## EXERCISE DESCRIPTION
The response should contain only those lines of the entries below that include the string "Inductive".

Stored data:
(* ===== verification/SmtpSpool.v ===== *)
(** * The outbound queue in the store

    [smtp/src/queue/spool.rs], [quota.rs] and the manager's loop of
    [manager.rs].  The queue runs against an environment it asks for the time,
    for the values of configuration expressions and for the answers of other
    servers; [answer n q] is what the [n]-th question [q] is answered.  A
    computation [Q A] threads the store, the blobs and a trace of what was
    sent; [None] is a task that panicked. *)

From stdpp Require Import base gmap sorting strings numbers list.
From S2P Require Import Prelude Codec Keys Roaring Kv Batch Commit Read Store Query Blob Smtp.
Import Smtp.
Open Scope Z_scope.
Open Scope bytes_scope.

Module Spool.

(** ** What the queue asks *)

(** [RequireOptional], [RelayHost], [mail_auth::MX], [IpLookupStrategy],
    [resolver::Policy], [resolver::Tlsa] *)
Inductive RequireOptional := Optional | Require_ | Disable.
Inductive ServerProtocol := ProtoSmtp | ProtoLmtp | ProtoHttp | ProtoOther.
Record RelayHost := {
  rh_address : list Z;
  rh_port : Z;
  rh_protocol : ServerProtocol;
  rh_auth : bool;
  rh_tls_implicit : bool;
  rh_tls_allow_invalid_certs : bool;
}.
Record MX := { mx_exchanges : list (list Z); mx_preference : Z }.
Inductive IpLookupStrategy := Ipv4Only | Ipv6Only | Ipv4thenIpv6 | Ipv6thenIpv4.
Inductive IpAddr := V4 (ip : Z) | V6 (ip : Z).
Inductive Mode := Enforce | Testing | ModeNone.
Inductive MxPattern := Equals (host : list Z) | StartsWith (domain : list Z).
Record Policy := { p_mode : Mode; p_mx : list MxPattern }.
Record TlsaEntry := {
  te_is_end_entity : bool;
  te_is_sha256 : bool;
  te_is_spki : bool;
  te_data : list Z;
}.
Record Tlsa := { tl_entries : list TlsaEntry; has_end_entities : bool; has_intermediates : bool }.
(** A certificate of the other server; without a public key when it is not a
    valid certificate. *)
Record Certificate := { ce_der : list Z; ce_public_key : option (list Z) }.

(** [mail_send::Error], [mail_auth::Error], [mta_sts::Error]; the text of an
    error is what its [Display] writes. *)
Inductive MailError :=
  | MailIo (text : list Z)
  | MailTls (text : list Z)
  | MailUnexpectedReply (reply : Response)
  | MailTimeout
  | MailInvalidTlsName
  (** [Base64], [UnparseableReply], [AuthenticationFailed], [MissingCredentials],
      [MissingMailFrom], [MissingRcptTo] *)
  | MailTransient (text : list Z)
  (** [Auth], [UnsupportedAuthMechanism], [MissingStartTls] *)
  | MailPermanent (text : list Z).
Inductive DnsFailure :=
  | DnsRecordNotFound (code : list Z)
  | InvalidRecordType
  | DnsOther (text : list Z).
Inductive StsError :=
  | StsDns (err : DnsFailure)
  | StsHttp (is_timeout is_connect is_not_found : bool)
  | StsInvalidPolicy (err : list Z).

## RESULT OF THIS EXERCISE
Inductive RequireOptional := Optional | Require_ | Disable.
Inductive ServerProtocol := ProtoSmtp | ProtoLmtp | ProtoHttp | ProtoOther.
Inductive IpLookupStrategy := Ipv4Only | Ipv6Only | Ipv4thenIpv6 | Ipv6thenIpv4.
Inductive IpAddr := V4 (ip : Z) | V6 (ip : Z).
Inductive Mode := Enforce | Testing | ModeNone.
Inductive MxPattern := Equals (host : list Z) | StartsWith (domain : list Z).
Inductive MailError :=
Inductive DnsFailure :=
Inductive StsError :=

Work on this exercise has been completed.